Food for thought
Nov. 28, 2018
Well, how was your Thanksgiving? Did you get enough to eat? Spend some quality time with family? Go to a parade or watch some football? Mine didn’t work out exactly as planned, yet I still managed to eat more than I should have, see family and friends and properly give thanks. All in all, it was a pretty good day.
My family’s conversations are usually pretty genial around the holidays, but I know that’s not the case for everyone. Holiday dinners can easily break out into heated discussions about politics, religion, social issues and any number of hot-button topics. Even food itself can cause arguments — and I don’t mean about the use of marshmallows on the sweet potatoes.
The use of GMOs, or genetically modified organisms, in food production, is one of the most debated topics about what we eat. It’s tough to sort through the information from both sides and almost impossible to figure out what’s true and what isn’t.
Brad Day, a professor of plant, soil and microbial sciences, says, “It’s important to understand that all organisms — not just those that are the basis of foods — are genetically modified in some way, shape or form.” According to him, even radiation from the sun can cause changes in the genome.
Day is just one of the MSU scientists who is working to answer questions about whether GMOs are safe and necessary. Check out the MSUTODAY FEATURE: GMOs 101, to get real answers from expert Spartan researchers.
Douglas Buhler, director of MSU AgBioResearch, is another scientist examining GMOs and their implications. He says researchers, including himself, haven’t been effective listeners and need to change their actions and words to gain trust from society. Read his FACULTY VOICE: Look in the mirror, to learn more about his thoughts on the topic.
For me, Thanksgiving always reminds me to be grateful for the food on my table. I’m always taken back to when I traveled the world to places where food insecurity, devastating malnutrition and famine are daily threats. I’m also reminded to be grateful for Spartan researchers who are dedicated to finding solutions to this incredibly challenging problem.
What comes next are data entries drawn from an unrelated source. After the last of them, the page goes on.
Lemma submit_power_safe tr row m vmid action audit : TargetVMID row = vmid -> (forall tr job, safe tr (audit job) (fun _ _ => True)) ->
  safe tr (submit_power row m vmid action audit) (fun _ _ => True).
Proof.
  intros Hv Ha. unfold submit_power.
  eapply safe_bind; [apply (safe_created _ _ (fun b t => snd b = true -> unspent (fresh_power vmid) is_power t = true)), safe_store; [done |] |].
  - intros cx s f [job fresh] _ E Hf. cbn in Hf. subst fresh. apply unspent_now. unfold fresh_power. cbn -[store_answer]. by rewrite E, Hv, Z.eqb_refl.
  - intros [job fresh] t _ Hf. destruct fresh; cbn [negb]; [| by apply safe_ret].
    eapply safe_bind; [apply safe_try_any, safe_any_pve; by apply Hf |]. intros [e | upid] t1 _ _.
    + apply safe_then_fail. eapply safe_ignore. by apply safe_any_store.
    + eapply safe_bind; [eapply safe_ignore; by apply safe_any_store |]. intros _ t2 _ _.
      eapply safe_bind; [apply Ha |]. intros. by apply safe_ret.
Qed.

(** ** Steps that no rule limits *)
Lemma calm_some {A} tr (o : option A) e : safe tr (csome o e) (fun _ _ => True).
Proof. by apply safe_some. Qed.
Lemma calm_store {B} tr (q : store_op B) : store_permitted tr q = true -> safe tr (store_ q) (fun _ _ => True).
Proof. apply safe_any_store. Qed.
Lemma calm_reply {A} tr (p : ctl A) status code : safe tr p (fun _ _ => True) -> safe tr (reply_on p status code) (fun _ _ => True).
Proof. apply safe_reply. Qed.
Lemma calm_ignore {A} tr (p : ctl A) : safe tr p (fun _ _ => True) -> safe tr (cignore p) (fun _ _ => True).
Proof. apply safe_ignore. Qed.
Lemma calm_ret {A} tr (a : A) : safe tr (mret a) (fun _ _ => True).
Proof. by apply safe_ret. Qed.
Lemma calm_fail {A} tr e : safe tr (@cfail A e) (fun _ _ => True).
Proof. apply safe_fail. Qed.
Lemma calm_machine tr vmid : safe tr (managedVirtualMachine vmid) (fun _ _ => True).
Proof. eapply safe_mono; [| apply safe_machine]. done. Qed.
Lemma calm_context tr : safe tr ccontext (fun _ _ => True).
Proof. by apply safe_context. Qed.
Lemma calm_bind {A B} tr (p : ctl A) (f : A -> ctl B) Q :
  safe tr p (fun _ _ => True) -> (forall a t, extends tr t -> safe t (f a) Q) -> safe tr (p ≫= f) Q.
Proof. intros Hp Hf. eapply safe_bind; [exact Hp |]. intros a t E _. by apply Hf. Qed.
End jobs_proofs.

Create HintDb calm.
#[export] Hint Resolve safe_any_pve safe_try_any safe_any_random safe_prepare calm_some calm_store calm_reply calm_ignore calm_ret calm_fail calm_machine safe_auditing safe_inventory calm_context safe_user_access safe_any_now : calm.
#[export] Hint Extern 0 (store_permitted _ _ = true) => reflexivity : calm.
#[export] Hint Extern 0 (pve_permitted _ _ = true) => reflexivity : calm.

(** One step of a task: a guard, a failure, or a step without a condition. *)
Ltac calm_step :=
  match goal with
  | |- ControllerLogic.safe _ _ _ _ (censure _ _ ≫= _) _ => apply safe_guard; intros ?
  | |- ControllerLogic.safe _ _ _ _ (cfail _) _ => apply safe_fail
  | |- ControllerLogic.safe _ _ _ _ (_ ≫= _) _ => apply calm_bind; [solve [eauto 6 with calm nocore] | intros ? ? ?]
  end.

(** The answer of a call, case by case. *)
Ltac case_answer :=
  match goal with
  | |- ControllerLogic.safe _ _ _ _ (match ?r with _ => _ end) _ => destruct r as [[[] | | | | | | | |] | ?]; eauto with calm
  end.
Definition handle_given (e : happened) : option (string * Z) :=
  match e with HStore (OpCommitCloneRecovery _ job upid _ _) _ _ _ => Some (upid, TargetVMID job) | _ => None end.
Lemma handle_given_inv e upid vmid : handle_given e = Some (upid, vmid) ->
  exists runes job actor reason cx s f, e = HStore (OpCommitCloneRecovery runes job upid actor reason) cx s f /\ TargetVMID job = vmid.
Proof. destruct e as [B q cx s f | | | | | | | |]; try done. destruct q; try done. cbn. intros [= <- <-]. by exists runes, job, actorID, reason, cx, s, f. Qed.
Lemma recover_gives : (snd recover_run !! 1%nat) ≫= handle_given = Some ("UPID:pve1:1", 104).
Proof. vm_compute. reflexivity. Qed.

Lemma clone_recovered_with_evidence_witness : exists runes job actor reason cx s f,
  snd recover_run !! 1%nat = Some (HStore (OpCommitCloneRecovery runes job "UPID:pve1:1" actor reason) cx s f) /\
  held (drop 2 (snd recover_run)) = Some 104 /\
  In (HPve (PCloneLog (TaskNode job) "UPID:pve1:1") (inr (Some (SourceVMID job, 104)))) (section (drop 2 (snd recover_run))).
Proof.
  pose proof recover_gives as He. destruct (snd recover_run !! 1%nat) as [e |] eqn:El; [| discriminate He].
  apply handle_given_inv in He as (runes & job & actor & reason & cx & s & f & -> & Hv).
  edestruct (clone_recovered_with_evidence true "revoker" (clone_world at_target "job_a") admin_session "csrf" "job_a" (Some ("UPID:pve1:1", "lost"))
    (clone_db <| pve_jobs := [clone_row "accepted" None] |>, 10 * second) (fst (fst recover_run)) (snd (fst recover_run)) (take 1 (snd recover_run)) runes job "UPID:pve1:1")
    as (_ & _ & _ & Hh & _ & Hlog & _).
  - rewrite take_drop_middle by exact El. exact recover_run_eq.
  - exists runes, job, actor, reason, cx, s, f. rewrite Hv in Hh, Hlog. split; [reflexivity |]. split; [exact Hh | exact Hlog].
Defined.
End witnesses.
I also give thanks, every day, for good health. As someone with a heart condition, I never take any day for granted. As someone who has a little too much perspective on my own mortality, I’m eternally grateful for doctors, nurses, scientists, engineers and countless others who dedicate their lives to healing others.
Justin Alexander, a junior majoring in experience architecture, knows all too well how good health isn’t something to be taken for granted. Diagnosed with cancer at the end of his freshman year, he found the strength in the Spartan community to fight the battle and return to MSU. Watch the moving video in the STUDENT VIEW: Spartan strong, to learn more about this courageous young man and his determination to get back to school.
I can’t imagine the battle Justin fought to get well and return to campus. I’m proud of the Spartans who joined with him to make sure he wasn’t fighting alone. I’m proud, but not surprised, because that’s what Spartans do.
Yesterday, thousands of Spartans let students know they aren’t alone by pitching in during Give Green Day, to give back and help current and future students. More than $730,000 was raised in a 24-hour period. Even if you missed it yesterday, there’s still time to make a difference. I'm certain there's a college or program you can get behind supporting.
It is the season of giving, but not all gifts come with a price tag. Some of the best gifts come simply from the heart. With that spirit in mind, this year, we’re asking Spartans to open their hearts and share a special wish for other Spartans. We’re collecting them through social media and will eventually allow current students to receive a message of good will from those we receive. It’s easy, it’s free and it could make a difference. Check out What’s your wish? and submit yours today. (And be on the lookout for more on this project in the future.)
Maybe your Thanksgiving didn’t turn out as planned. Maybe you even got into a fight with your uncle and had to duck a flying crescent roll. Put that in the past, be grateful for the good things in your life and take a minute to share some good will with someone else. #SpartansWill.